December price hikes worst in 40 years – National & International News – WED 12Jan2022

Consumer goods prices were up 7% last month compared to December 2020.



December inflation up 7% from last year, worst in 40 years. Biden promises more tests to keep schools open. Beijing tightens grip on Hong Kong.




December inflation up 7% from last year, worst in 40 years

Inflation continues to be a worry for most Americans. Last month, prices on consumer goods like gas and groceries were up 7% over the previous December. This was the highest rate of year-to-year inflation since 1982. Ongoing supply chain headaches and increasing consumer demand have driven up prices on all types of essential and non-essential goods.

Some Democrats, including progressive Senator Elizabeth Warren, are attempting to pin the blame on price gouging by corporations. Warren says that corporations are taking advantage of the general economic tumult to pad their bottom lines. 
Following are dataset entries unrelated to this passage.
(** The fields, one after the other, are the body. *)
Lemma joined_body data m rel kid signed_end signed :
  slice data 0 8 = @Ok DfimError _ MANIFEST_MAGIC -> slice data 8 12 = @Ok DfimError _ (le_encode 4 SIGNED_MANIFEST_VERSION) ->
  slice data 12 16 = @Ok DfimError _ (le_encode 4 V2_HEADER_LEN) -> slice data 16 20 = @Ok DfimError _ (le_encode 4 m.(bm_block_size)) ->
  slice data 20 24 = @Ok DfimError _ (le_encode 4 m.(bm_block_count)) -> slice data 24 32 = @Ok DfimError _ (le_encode 8 rel) ->
  slice data 32 48 = @Ok DfimError _ kid -> slice data 48 52 = @Ok DfimError _ (le_encode 4 V2_SIGNATURE_ALGORITHM) ->
  slice data 52 56 = @Ok DfimError _ (le_encode 4 V2_SIGNATURE_LEN) -> slice data 56 88 = @Ok DfimError _ m.(bm_merkle_root) ->
  slice data 88 92 = @Ok DfimError _ (le_encode 4 (zlen m.(bm_fec_backup))) ->
  slice data 92 (92 + zlen m.(bm_fec_backup)) = @Ok DfimError _ m.(bm_fec_backup) ->
  slice data (92 + zlen m.(bm_fec_backup)) signed_end = @Ok DfimError _ (concat (map proof_bytes m.(bm_proofs))) ->
  slice data 0 signed_end = @Ok DfimError _ signed -> signed = v2_body m rel kid.
Proof.
  intros H1 H2 H3 H4 H5 H6 H7 H8 H9 H10 H11 H12 H13 Hs.
  pose proof (slice_join _ _ _ _ _ _ (slice_join _ _ _ _ _ _ (slice_join _ _ _ _ _ _ (slice_join _ _ _ _ _ _ (slice_join _ _ _ _ _ _
    (slice_join _ _ _ _ _ _ (slice_join _ _ _ _ _ _ (slice_join _ _ _ _ _ _ (slice_join _ _ _ _ _ _ (slice_join _ _ _ _ _ _
    (slice_join _ _ _ _ _ _ (slice_join _ _ _ _ _ _ H1 H2) H3) H4) H5) H6) H7) H8) H9) H10) H11) H12) H13) as Hall.
  rewrite Hs in Hall. apply Ok_inj in Hall as ->. unfold v2_body, v2_header. by rewrite <- !app_assoc.
Qed.

Section signed.
Context `{HashLaws, SigLaws}.

Lemma parse_v2_safe data policy : policy_wf policy ->
  safe (parse_and_verify_boot_sidecar_v2 data policy) (trusted data policy).
Proof.
  intros Hpol. unfold policy_wf, V2_KEY_ID_LEN in Hpol.
  unfold parse_and_verify_boot_sidecar_v2, V2_HEADER_LEN, V2_SIGNATURE_LEN, V2_RELEASE_OFFSET,
    V2_KEY_ID_OFFSET, V2_ALGORITHM_OFFSET, V2_SIGNATURE_LEN_OFFSET, V2_MERKLE_ROOT_OFFSET, V2_FEC_LEN_OFFSET.
  apply safe_checked_add, safe_if_err. rewrite Z.ltb_ge. intros Hlen.
  apply safe_slice_bind; [lia..|]. intros magic Hmagic _. apply safe_if_err.
  rewrite negb_false_iff, bytes_eqb_eq. intros ->.
  apply safe_read_u32; [lia..|]. intros version _ Hversion.
  destruct (Z.eqb_spec version SIGNED_MANIFEST_VERSION) as [->|]; [|done]. cbn [negb].
  destruct (@slice_ok DfimError _ data 12 16) as (hl & Hhl & Hhll); [lia..|].
  rewrite Hhl, ok_bind, read_u32_four, !ok_bind by lia.
  apply safe_if_err. rewrite negb_false_iff, Z.eqb_eq. intros Hhl92.
  apply safe_read_u32; [lia..|]. intros bs Hbsr Hbs.
  apply safe_read_u32; [lia..|]. intros bc Hbcr Hbc. apply safe_if_err.
  rewrite orb_false_iff, negb_false_iff, Z.eqb_eq, Z.eqb_neq. intros [-> Hbc0].
  destruct (validate_block_count bc) as [[]| |] eqn:Hvc; [|done|].
  2: { unfold validate_block_count in Hvc. by repeat case_match. }
  apply validate_block_count_Ok in Hvc; [|lia]. rewrite ok_bind.
  apply safe_read_u64; [lia..|]. intros rel Hrelr Hrel. apply safe_if_err.
  rewrite orb_false_iff, Z.ltb_ge, Z.eqb_neq. intros [Hmin Hrel0].
  apply safe_slice_bind; [lia..|]. intros kid Hkid Hkidl.
  rewrite constant_time_key_id_eq_ok, ok_bind by lia. apply safe_if_err.
  rewrite negb_false_iff, bytes_eqb_eq. intros ->.
  apply safe_read_u32; [lia..|]. intros alg _ Halg.
  destruct (Z.eqb_spec alg V2_SIGNATURE_ALGORITHM) as [->|]; [|done]. cbn [negb].
  destruct (@slice_ok DfimError _ data 52 56) as (sl & Hsl & Hsll); [lia..|].
  rewrite Hsl, ok_bind, read_u32_four, !ok_bind by lia.
  apply safe_if_err. rewrite negb_false_iff, Z.eqb_eq. intros Hsl64.
  unfold checked_sub. rewrite (proj2 (Z.leb_le 64 _)) by lia. cbn [ok_or]. rewrite ok_bind.
  set (signed_end := zlen data - 64). apply safe_if_err. intros Hpk.
  apply safe_slice_bind; [unfold signed_end; lia..|]. intros signature Hsig Hsigl.
  apply safe_if_err. intros Hsv. apply safe_slice_bind; [unfold signed_end; lia..|]. intros signed Hsigned _.
  apply safe_if_err. rewrite negb_false_iff. intros Hverify.
  apply safe_slice_bind; [lia..|]. intros rt Hrt Hrtl.
  apply safe_read_u32; [lia..|]. intros fl Hflr Hfl. apply safe_checked_add, safe_if_err.
  unfold is_multiple_of. rewrite !orb_false_iff, negb_false_iff, Z.eqb_eq, Z.eqb_neq, Z.gtb_ltb, Z.ltb_ge.
  intros [[Hfe Hf0] Hf2]. apply safe_slice_bind; [unfold signed_end in *; lia..|]. intros fec Hfec Hfecl.
  apply safe_bind. eapply safe_mono; [apply parse_proofs_v2_safe; unfold signed_end in *; lia|].
  intros [offset ps] (Hl & Ho & Hwf & Hs). apply safe_if_err.
  rewrite negb_false_iff, Z.eqb_eq. intros ->. cbv zeta. cbn [bm_fec_backup bm_merkle_root].
  assert (Hfne : fec <> []) by (intros ->; rewrite zlen_nil in Hfecl; lia).
  assert (Hfl' : zlen fec = fl) by lia.
  rewrite decode_block_ok, ok_bind by (done || (rewrite Hfl'; done) || (unfold USIZE_MAX; lia)).
  apply safe_if_err. intros Hdl%Z.ltb_ge. apply safe_slice_bind; [unfold SHA256_LEN; lia..|].
  intros droot _ _. apply safe_if_err. intros _. cbn [safe]. unfold trusted.
  cbn [vm_manifest vm_release_counter vm_key_id bm_merkle_root bm_block_size bm_block_count bm_fec_backup bm_proofs].
  set (m := {| bm_merkle_root := rt; bm_block_size := DFIM_BLOCK_SIZE; bm_block_count := bc;
               bm_fec_backup := fec; bm_proofs := ps |}).
  assert (Hbody : signed = v2_body m rel (expected_key_id policy)).
  { eapply (joined_body data m rel); try done; cbn; rewrite ?Hfl'; try done; [rewrite Hhl|rewrite Hsl]; f_equal.
    - unfold V2_HEADER_LEN. rewrite <- Hhl92. symmetry. apply (le_encode_decode_n 4). lia.
    - unfold V2_SIGNATURE_LEN. rewrite <- Hsl64. symmetry. apply (le_encode_decode_n 4). lia. }
  exists signature. rewrite <- Hbody. split_and!; try (done || lia).
  - pose proof (slice_join _ _ _ _ _ _ Hsigned Hsig) as Hall. rewrite slice_all in Hall by done.
    by apply Ok_inj in Hall.
  - unfold V2_SIGNATURE_LEN, signed_end in *. lia.
  - unfold manifest_wf, m, SHA256_LEN. cbn. rewrite Hfl'. split_and!; (done || lia).
Qed.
Economists are skeptical of this view, putting rampant inflation down to the age old forces of supply and demand. As long as demand keeps rising faster than production can cope with, price hikes are inevitable. However, antitrust efforts by the Biden administration targeting tight industries like meat packing are both welcome and long overdue. “Too often”, Biden says, “they use their power to squeeze out smaller competitors, stifle new entrepreneurs, and raise the prices”.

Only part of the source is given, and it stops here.